Ho Seok tiba-tiba merasa malas sampai di apartemen lebih cepat, perasaannya sedang buruk ia butuh menghirup udara di luar gedung agar lebih baik. Pemuda itu tetap duduk di halte bus, meskipun jarak apartemen Nam Joon sudah dekat. Pikirannya bergulat ke sana kemari mengabaikan beberapa orang yang melihat dengan tatapan heran. Namun, rasa sakit yang tak kunjung hilang di kepalanya itu seketika mengacaukan pikirannya. Lekas-lekas Ho Seok membuka tas dan memilah plastik kecil berisi pil-pil obat di dalamnya.

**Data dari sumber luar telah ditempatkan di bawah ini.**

(* ===== verification/DirFragment.v ===== *)
(** * What splitting and merging fragments does

    [CDir::split] and [CDir::merge] as a whole, on the fragments of a directory
    that are as the cache keeps them: the lemmas of [DirSplit] put together. *)

From S2P Require Import Prelude Encoding Frag FragTree Double Load StrHash CacheDir CacheDirFacts DirSplit.
Import Encoding.

Module DirFragment.
Import Frag FragTree FragFacts FragTreeFacts StrHash StrHashFacts CacheDir CacheDirFacts DirSplit.

(** ** The piece of a name *)

(** The number that [split] computes from a piece is its index. *)
Lemma subfrag_index fg nb j :
  wf_frag fg -> 0 <= nb -> bits fg + nb <= 24 -> 0 <= j < 2 ^ nb ->
  let c := ceph_frag_make_child fg nb j in
  Z.shiftr (Z.land (ceph_frag_value c) (Z.lxor (ceph_frag_mask c) (ceph_frag_mask fg)))
    (ceph_frag_mask_shift c) = j.
Proof.
  intros Wf Hn Hb Hj. cbn zeta. destruct (child_spec fg nb j Wf Hn Hb Hj) as (Ec & Ev & Wc).
  destruct (Wf) as [Bf [k Hk]]. unfold len in Hk. set (m := 24 - (bits fg + nb)) in *.
  unfold ceph_frag_mask_shift. rewrite Ec, u32_small by lia. fold m.
  assert (Em : 2 ^ (24 - bits fg) = 2 ^ nb * 2 ^ m) by (rewrite <- Z.pow_add_r by lia; f_equal; lia).
  assert (E : value (ceph_frag_make_child fg nb j) / 2 ^ m = j + k * 2 ^ nb).
  { rewrite Ev, Hk, Em. replace (k * (2 ^ nb * 2 ^ m) + j * 2 ^ m) with ((j + k * 2 ^ nb) * 2 ^ m) by lia.
    apply Z.div_mul. pose proof (Z.pow_pos_nonneg 2 m). lia. }
  transitivity ((value (ceph_frag_make_child fg nb j) / 2 ^ m) mod 2 ^ nb).
  2: { rewrite E, Z.mod_add, Z.mod_small by lia. done. }
  apply Z.bits_inj'. intros i Hi. rewrite Z.shiftr_spec, Z.land_spec, Z.lxor_spec by done.
  rewrite !mask_testbit, Ec by (done || lia). rewrite <- Z.shiftr_div_pow2 by lia.
  destruct (Z.ltb_spec i nb).
  - rewrite Z.mod_pow2_bits_low, Z.shiftr_spec by lia.
    rewrite !(proj2 (Z.leb_le _ _)), (proj2 (Z.ltb_lt _ _)), (proj2 (Z.leb_gt (24 - bits fg) _)) by lia.
    by rewrite andb_true_r.
  - rewrite Z.mod_pow2_bits_high by lia. rewrite !(proj2 (Z.leb_le _ _)) by lia.
    by rewrite xorb_nilpotent, andb_false_r.
Qed.

(** The hash of a name, where the type of hash is one that the code knows. *)
Definition hash_type (i : inode) : Z :=
  if dl_dir_hash (env i) =? 0 then CEPH_STR_HASH_LINUX else dl_dir_hash (env i).
Definition name_hash (i : inode) (nm : bytes) : Z := ceph_str_hash (hash_type i) nm mod 2 ^ 24.

(** The fragment [c] is the place of a name. *)
Definition holds_name (i : inode) (c : Z) (nm : bytes) : bool :=
  ceph_frag_contains_value c (ceph_str_hash (hash_type i) nm).

Section dir.
Context {D} `{Double D}.
Implicit Types d f : cdir (D := D).
Implicit Types s : diri (D := D).

(** The tree has the pieces of [fg] for leaves. *)
Record ready (nb : Z) (fg : Z) s : Prop := {
  rd_hash : ceph_str_hash_valid (hash_type (ino s)) = true;
  rd_tree : wf_tree (dirfragtree s);
  rd_wf : wf_frag fg;
  rd_bits : 0 < nb;
  rd_room : ceph_frag_bits fg + nb <= 24;
  rd_leaves : forall c, child_of fg nb c -> leaf (dirfragtree s) c
}.

Lemma ready_same nb fg s s' : same_inode s s' -> ready nb fg s -> ready nb fg s'.
Proof.
  intros [] []. unfold hash_type in *. split; try done.
  - unfold hash_type. by rewrite sm_env0.
  - by rewrite sm_tree0.
  - by rewrite sm_tree0.
Qed.

Definition pieces (fg nb : Z) : list Z := map (ceph_frag_make_child fg nb) (seqZ 0 (2 ^ nb)).

Lemma elem_of_pieces fg nb c : c ∈ pieces fg nb <-> child_of fg nb c.
Proof. apply elem_of_children. Qed.

Lemma piece_wf nb fg s c : ready nb fg s -> c ∈ pieces fg nb -> wf_frag c /\ inside fg c /\ c <> fg.
Proof. intros [] Hc%elem_of_pieces. by apply (child_of_strict fg nb). Qed.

Dengan hati-hati ia membaca label plastiknya, mencari obat pereda rasa sakit. Menit berikutnya, beberapa pil berhasil ditelannya, seperti dulu saat meminum aspirin. Alih-alih menahan rasa sakit, Ho Seok menyandarkan tubuhnya dan memejamkan mata, menunggu reaksi obatnya bekerja. Tanpa memerhatikan sekitar, tiba-tiba sebuah mobil sedan hitam berhenti di depannya.

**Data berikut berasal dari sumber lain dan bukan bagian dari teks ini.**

(* ===== verification/DirMerge.v ===== *)
(** * What merging fragments does

    [CDir::merge]: the fragments that are merged give all they have to the new
    one and are closed. *)

From S2P Require Import Prelude Encoding Frag FragTree Double Load StrHash CacheDir CacheDirFacts DirSplit DirFragment.
Import Encoding.

Module DirMerge.
Import Frag FragTree FragFacts FragTreeFacts StrHash CacheDir CacheDirFacts DirSplit DirFragment.

(** ** Names that differ *)

Lemma name_compare_eq x y : name_compare x y = Eq -> x = y.
Proof.
  revert y. induction x as [|a x IH]; intros [|b y]; try done. cbn.
  destruct (Z.compare_spec a b); try done. intros E. subst. f_equal. by apply IH.
Qed.

Lemma name_compare_opp x y : name_compare y x = CompOpp (name_compare x y).
Proof.
  revert y. induction x as [|a x IH]; intros [|b y]; try done. cbn. rewrite (Z.compare_antisym a b).
  destruct (a ?= b); cbn; [apply IH|done..].
Qed.

Lemma name_differ x y : name x <> name y -> differ x y = true.
Proof.
  intros Hn. unfold differ, dn_lt. rewrite (name_compare_opp (name x)).
  set (a := ceph_frag_value (hash x)). set (b := ceph_frag_value (hash y)).
  destruct (Z.eqb_spec (a - b) 0); destruct (Z.eqb_spec (b - a) 0); cbn [negb]; try lia.
  destruct (name_compare (name x) (name y)) eqn:E; try done. by apply name_compare_eq in E.
Qed.

Section dir.
Context {D} `{Double D}.
Implicit Types d f : cdir (D := D).
Implicit Types s : diri (D := D).
Implicit Types ds : list (cdir (D := D)).

(** ** The fragment that grows *)

(** The new fragment, of authority [au], popularity [pp], state [st],
    replicas [rep] and version [v], when it has taken the dentries [l]. *)
Record growing (fg : Z) (au : Z * Z) (pp : pops (D := D)) (st : Z) (rep : list (Z * Z)) (v : Z) (l : list dentry) f : Prop := {
  gr_frag : dfrag f = fg;
  gr_items : items (holds f) ≡ₚ l;
  gr_counted : counted (holds f);
  gr_content : content_ok f;
  gr_pins : pins_ok true f;
  gr_auth_pins : auth_pins (pinned f) = 0;
  gr_calm : calm f;
  gr_auth : dir_auth f = au;
  gr_state : state f = st;
  gr_replicas : replicas f = rep;
  gr_stat : stat_ok (fnode f) l;
  gr_version : version (fnode f) = v;
  gr_waits : waits_ f = MkWaits [] [];
  gr_pop : pop f = pp;
  gr_dens : dens f = MkDensity 0 0 0;
  gr_projected : is_projected f = false
}.

Lemma growing_step fg au pp st rep v l f dn pf :
  growing fg au pp st rep v l f -> dn_ok dn -> Forall (fun x => differ x dn = true) l ->
  pins_ok true (set_pins pf (stolen dn f)) -> growing fg au pp st rep v (l ++ [dn]) (set_pins pf (stolen dn f)).
Proof.
  intros [] Hdn Hl Hp. assert (Hf : Forall (fun x => differ x dn = true) (items (holds f))) by (by rewrite gr_items0).
  assert (Ei : items (holds (set_pins pf (stolen dn f))) ≡ₚ l ++ [dn]).
  { cbn. rewrite gain_items, items_set_perm by done. rewrite gr_items0. apply Permutation_cons_append. }
  pose proof (stolen_content dn f gr_content0 Hdn Hf) as [].
  split; try done.
  - by apply gain_counted.
  - change (stat_ok (account_dentry dn (fnode f)) (l ++ [dn])).
    eapply stat_perm; [|by apply account_stat]. apply Permutation_cons_append.
  - cbn. unfold account_dentry. destruct (negb _); [done|]. by destruct (linkage dn).
Qed.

“Hai, Masokis,” sapa si pengendara mobil.
Ho Seok yang mendengar suara itu perlahan membuka kedua matanya dan mulai mengamati wajah dari sosok yang duduk di kursi kemudi. Lima detik berikutnya, ia tersenyum.
“Hai, Dokter Min.” Ho Seok bangkit, lalu berjalan mendekat ke arah mobil itu. Kaca jendela mobil di sisi lain sang dokter terbuka sempurna. “Sedang apa kau di sini?” Ia sedikit memasukkan wajahnya guna melihat Yoon Gi.

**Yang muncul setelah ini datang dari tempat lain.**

(* ===== verification/Fragmenting.v ===== *)
(** * Requests to split or merge fragments, src/mds/MDCache.cc

    The balancer asks [split_dir] or [merge_dir] to refragment a directory.  The
    fragments are frozen and their dentries marked; when they all are frozen
    [dispatch_fragment_dir] takes locks, calls [adjust_dir_fragments] and
    journals the change; when that is on disk the new fragments are stored
    ([_fragment_logged]), unfrozen ([_fragment_stored]) and at last the old
    objects are removed ([_fragment_committed], [_fragment_finish]).  A request
    that cannot get its locks gives the fragments back
    ([fragment_unmark_unfreeze_dirs]).

    The requests are those of one directory, keyed by their fragment.  What the
    code asks of the journal, of the object store and of other ranks is a list
    of effects; the calls that run when they complete are the functions here.
    Not modelled: the content of journal entries beyond the fragments, the
    projected inode that is journalled, and the log segment. *)

From S2P Require Import Prelude Encoding Frag FragTree Double Load StrHash CacheDir CacheDirFacts DirSplit DirFragment DirMerge Refragment.
Import Encoding.

Module Fragmenting.
Import Frag FragTree StrHash CacheDir Refragment.

(** What the requests ask of others. *)
Inductive effect :=
  | FetchDir (fg : Z) | CommitDir (fg : Z)
  | FlushLog | DropLocks (mdr : Z) | RequestFinish (mdr : Z)
  | QueueSplit (fg : Z) | QueueMerge (fg : Z) | MaybeFragment (fg : Z)
  | JournalPrepare (basefrag nb : Z) (orig_frags : list (Z * fnode_t)) (result : list Z)
  | JournalCommit (basefrag nb : Z) | JournalFinish (basefrag nb : Z)
  | FragmentNotify (rank basefrag nb : Z)
  | RemoveObject (fg : Z) | TruncateObject (fg : Z).

(** What a request reads that is not in the directory: [frozen_above] is what
    [is_frozen_tree] answers of the fragment above, [unsuitable] that the inode is
    in a stray directory or is one, the [mdsdir] or [.ceph]; [is_new] is
    [CDir::is_new]; [told] are the ranks that a notification goes to. *)
Record outside := MkOutside {
  readonly : bool; degraded : bool; unsuitable : bool; scrubbing : bool;
  frozen_above : bool; freezing_above : bool;
  is_new : Z -> bool; told : Z -> bool; mds_debug_frag : bool
}.

(** What [acquire_locks] does: it takes them, waits, or aborts the request. *)
Inductive locking := Acquired | Waiting | Aborted.

Record fragment_info := MkInfo {
  f_bits : Z; f_dirs : list Z; resultfrags : list Z; f_mdr : Z; all_frozen : bool;
  last_cum_auth_pins_change : utime; last_cum_auth_pins : Z; num_remote_waiters : Z
}.

Record ufragment := MkUfragment { u_bits : Z; committed : bool; old_frags : list Z }.

(** ** Dentries *)

Definition set_marks (b : bool) (n : Z) (dn : dentry) : dentry :=
  MkDentry (name dn) (hash dn) (last dn) (linkage dn) (dn_is_projected dn) (dn_auth_pins dn)
    (dn_nested_auth_pins dn) (dn_dirty dn) (client_leases dn) b n.

Definition mark_dentry (dn : dentry) : option dentry :=
  assert! negb (dn_fragmenting dn); Some (set_marks true (dn_pinned dn + 1) dn).
Definition unmark_dentry (dn : dentry) : option dentry :=
  assert! dn_fragmenting dn;
  assert! negb (dn_pinned dn =? 0); Some (set_marks false (dn_pinned dn - 1) dn).

Section dir.
Context {D} `{Double D}.
Abbreviation cdir := (CacheDir.cdir (D := D)).
Abbreviation diri := (CacheDir.diri (D := D)).

Definition set_items (l : list dentry) (d : cdir) : cdir :=
  let c := holds d in
  set_holds (MkContent l (num_head_items c) (num_head_null c) (num_snap_items c) (num_snap_null c)
    (num_dirty c) (dirty_dentries c) (dirty_rstat_inodes c)) d.

(** ** Freezing *)

Definition is_frozen_tree (o : outside) (d : cdir) : bool :=
  state_test d STATE_FROZENTREE || negb (is_subtree_root d) && frozen_above o.
Definition is_freezing_tree (o : outside) (d : cdir) : bool :=
  state_test d STATE_FREEZINGTREE || negb (is_subtree_root d) && freezing_above o.
Definition is_frozen (o : outside) (d : cdir) : bool := is_frozen_dir d || is_frozen_tree o d.
Definition is_freezing (o : outside) (d : cdir) : bool := is_freezing_tree o d || is_freezing_dir d.

Definition freeze_dir (o : outside) (d : cdir) (i : inode) : option (cdir * inode * bool) :=
  assert! negb (is_frozen o d);
  assert! negb (is_freezing o d);
  '(d, i) ← auth_pin d i;
  if is_freezeable_dir 1 d i then
    let '(d, i) := _freeze_dir d i in
    '(d, i) ← auth_unpin d i;
    Some (d, i, true)
  else Some (state_set STATE_FREEZINGDIR d, i, false).

(** [insert] of a [multimap]: after the entries of the same mask. *)
Fixpoint waiting_insert (l : list waiter) (w : waiter) : list waiter :=
  match l with
  | [] => [w]
  | x :: l' => if w_mask w <? w_mask x then w :: l else x :: waiting_insert l' w
  end.

(** [add_waiter] with a mask that is neither ordered nor for a root. *)
Definition add_waiter (tag : Z) (c : context) (d : cdir) (i : inode) : option (cdir * inode) :=
  assert! (Z.land tag WAIT_CREATED =? 0) || state_test d STATE_CREATING;
  let '(d, i) := match waiting (waits_ d) with [] => get PIN_WAITER d i | _ :: _ => (d, i) end in
  let w := waits_ d in
  Some (set_waits (MkWaits (waiting_on_dentry w) (waiting_insert (waiting w) (MkWaiter tag 0 c))) d, i).

(** ** One fragment of a request *)

(** A step on a fragment of the cache, and on each of a list. *)
Definition on_frag (op : cdir -> inode -> option (cdir * inode)) (fg : Z) (s : diri) : option diri :=
  d ← get_dirfrag fg s;
  '(d, i) ← op d (ino s);
  Some (store d i s).

Fixpoint on_frags (op : cdir -> inode -> option (cdir * inode)) (l : list Z) (s : diri) : option diri :=
  match l with
  | [] => Some s
  | fg :: l => s ← on_frag op fg s; on_frags op l s
  end.

Definition freeze_one (o : outside) (d : cdir) (i : inode) : option (cdir * inode) :=
  '(d, i) ← auth_pin d i;
  '(d, i, _) ← freeze_dir o (state_set STATE_FRAGMENTING d) i;
  assert! is_freezing_dir d;
  Some (d, i).

Definition fragment_freeze_dirs (o : outside) (dirs : list Z) (s : diri) : option diri :=
  on_frags (freeze_one o) dirs s.

(** The dentries of a complete fragment are marked, once. *)
Definition mark_one (d : cdir) (i : inode) : option (cdir * inode) :=
  if negb (state_test d STATE_DNPINNEDFRAG) then
    l ← mapM mark_dentry (items (holds d));
    auth_unpin (state_set STATE_DNPINNEDFRAG (set_items l d)) i
  else Some (d, i).

Definition unmark_one (d : cdir) (i : inode) : option (cdir * inode) :=
  assert! state_test d STATE_FRAGMENTING;
  let d := state_clear STATE_FRAGMENTING d in
  '(d, i) ← (if state_test d STATE_DNPINNEDFRAG then
               l ← mapM unmark_dentry (items (holds d));
               Some (set_items l (state_clear STATE_DNPINNEDFRAG d), i)
             else auth_unpin d i);
  unfreeze_dir d i.

Definition fragment_unmark_unfreeze_dirs (dirs : list Z) (s : diri) : option diri :=
  on_frags unmark_one dirs s.

(** What a pass of [fragment_mark_and_complete] does to a fragment: what it is
    not ready for is asked for, with [sub] to run when it is there. *)
Definition mark_step (o : outside) (sub : context) (fg : Z) (s : diri) : option (diri * list effect * bool) :=
  d ← get_dirfrag fg s;
  if negb (is_complete d) then Some (s, [FetchDir fg], true)
  else if (fg =? root) && state_test d STATE_CREATING then
    '(d, i) ← add_waiter WAIT_CREATED sub d (ino s); Some (store d i s, [], true)
  else if (fg =? root) && is_new o fg then
    assert! is_dirty d; Some (s, [CommitDir fg], true)
  else s ← on_frag mark_one fg s; Some (s, [], false).

Fixpoint mark_pass (o : outside) (sub : context) (dirs : list Z) (s : diri)
  : option (diri * list effect * bool) :=
  match dirs with
  | [] => Some (s, [], false)
  | fg :: dirs =>
      '(s, e, wait) ← mark_step o sub fg s;
      '(s, e', wait') ← mark_pass o sub dirs s;
      Some (s, e ++ e', wait || wait')
  end.

(** The fragments that are not frozen yet are waited for. *)
Fixpoint wait_frozen (sub : context) (dirs : list Z) (s : diri) : option (diri * bool) :=
  match dirs with
  | [] => Some (s, false)
  | fg :: dirs =>
      d ← get_dirfrag fg s;
      if is_frozen_dir d then wait_frozen sub dirs s
      else
        assert! is_freezing_dir d;
        '(d, i) ← add_waiter WAIT_FROZEN sub d (ino s);
        '(s, _) ← wait_frozen sub dirs (store d i s);
        Some (s, true)
  end.

Definition logged_one (d : cdir) (i : inode) : option (cdir * inode) :=
  '(d, i) ← auth_pin d i; Some (state_set STATE_FRAGMENTING d, i).

Definition add_replica (who : Z) (d : cdir) (i : inode) : option (cdir * inode) :=
  match map_find (replicas d) who with
  | Some nonce => Some (set_replicas (map_set (replicas d) who (u32 (nonce + 1))) d, i)
  | None =>
      let '(d, i) := match replicas d with [] => get PIN_REPLICATED d i | _ :: _ => (d, i) end in
      Some (set_replicas (map_set (replicas d) who 1) d, i)
  end.

Definition thaw_one (d : cdir) (i : inode) : option (cdir * inode) :=
  l ← mapM unmark_dentry (items (holds d));
  unfreeze_dir (set_items l d) i.

Definition finish_one (d : cdir) (i : inode) : option (cdir * inode) :=
  auth_unpin (state_clear STATE_FRAGMENTING d) i.

(** ** Requests *)

Record cache := MkCache {
  dir : diri; fragments : list (Z * fragment_info);
  uncommitted_fragments : list (Z * ufragment); effects : list effect
}.

Definition set_dir (s : diri) (c : cache) : cache :=
  MkCache s (fragments c) (uncommitted_fragments c) (effects c).
Definition set_fragments (m : list (Z * fragment_info)) (c : cache) : cache :=
  MkCache (dir c) m (uncommitted_fragments c) (effects c).
Definition set_uncommitted (m : list (Z * ufragment)) (c : cache) : cache :=
  MkCache (dir c) (fragments c) m (effects c).
Definition emit (l : list effect) (c : cache) : cache :=
  MkCache (dir c) (fragments c) (uncommitted_fragments c) (effects c ++ l).

Definition can_fragment (o : outside) (dirs : list cdir) : bool :=
  negb (readonly o) && negb (degraded o) && negb (unsuitable o) && negb (scrubbing o) &&
  forallb (fun d => negb (state_test d STATE_FRAGMENTING) && is_auth d && negb (state_test d STATE_BADFRAG) &&
                    negb (is_frozen o d || is_freezing o d)) dirs.

(** The request [mdr] for [base], if it was not aborted. *)
Definition find_request (base mdr : Z) (c : cache) : option fragment_info :=
  match map_find (fragments c) base with
  | Some info => if f_mdr info =? mdr then Some info else None
  | None => None
  end.

Definition add_uncommitted_fragment (base nb : Z) (old : list Z) (c : cache) : option cache :=
  assert! negb (bool_decide (is_Some (map_find (uncommitted_fragments c) base)));
  Some (set_uncommitted (map_set (uncommitted_fragments c) base (MkUfragment nb false old)) c).

(** [finish_uncommitted_fragment], [finished] saying that the op is [OP_FINISH]. *)
Definition finish_uncommitted_fragment (base : Z) (finished : bool) (c : cache) : cache :=
  match map_find (uncommitted_fragments c) base with
  | None => c
  | Some uf =>
      if negb finished && match old_frags uf with [] => false | _ :: _ => true end
      then set_uncommitted (map_set (uncommitted_fragments c) base (MkUfragment (u_bits uf) true (old_frags uf))) c
      else set_uncommitted (map_erase (uncommitted_fragments c) base) c
  end.

(** No fragment that was there is a leaf of the new tree. *)
Definition none_leaf (orig : list Z) (s : diri) : option bool :=
  l ← mapM (fun fg => is_leaf (dirfragtree s) fg) orig; Some (forallb negb l).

“Kau butuh tumpangan?” Terdengar suara ‘klek’ dari kunci otomatis pintu mobilnya. Yoon Gi memberikan gesture mempersilahkan Ho Seok untuk masuk.Ho Seok memang tak berniat menolak, ia lantas masuk dan memasang sabuk pengaman.
“Apa kau masih ingin aku memberimu rujukan ke bagian kejiwaan?” celetuk Yoon Gi yang sedari tadi memerhatikan Ho Seok dari kedua ujung matanya.
Ho Seok menyandarkan tubuhnya pada punggung jok mobil, seolah benda itu bisa menggantikan menampung semua beban hidupnya. “Aku butuh tempat untuk menenangkan diri dan bermeditasi.”Dokter Min menggeleng pelan dan menginjak pedal gasnya.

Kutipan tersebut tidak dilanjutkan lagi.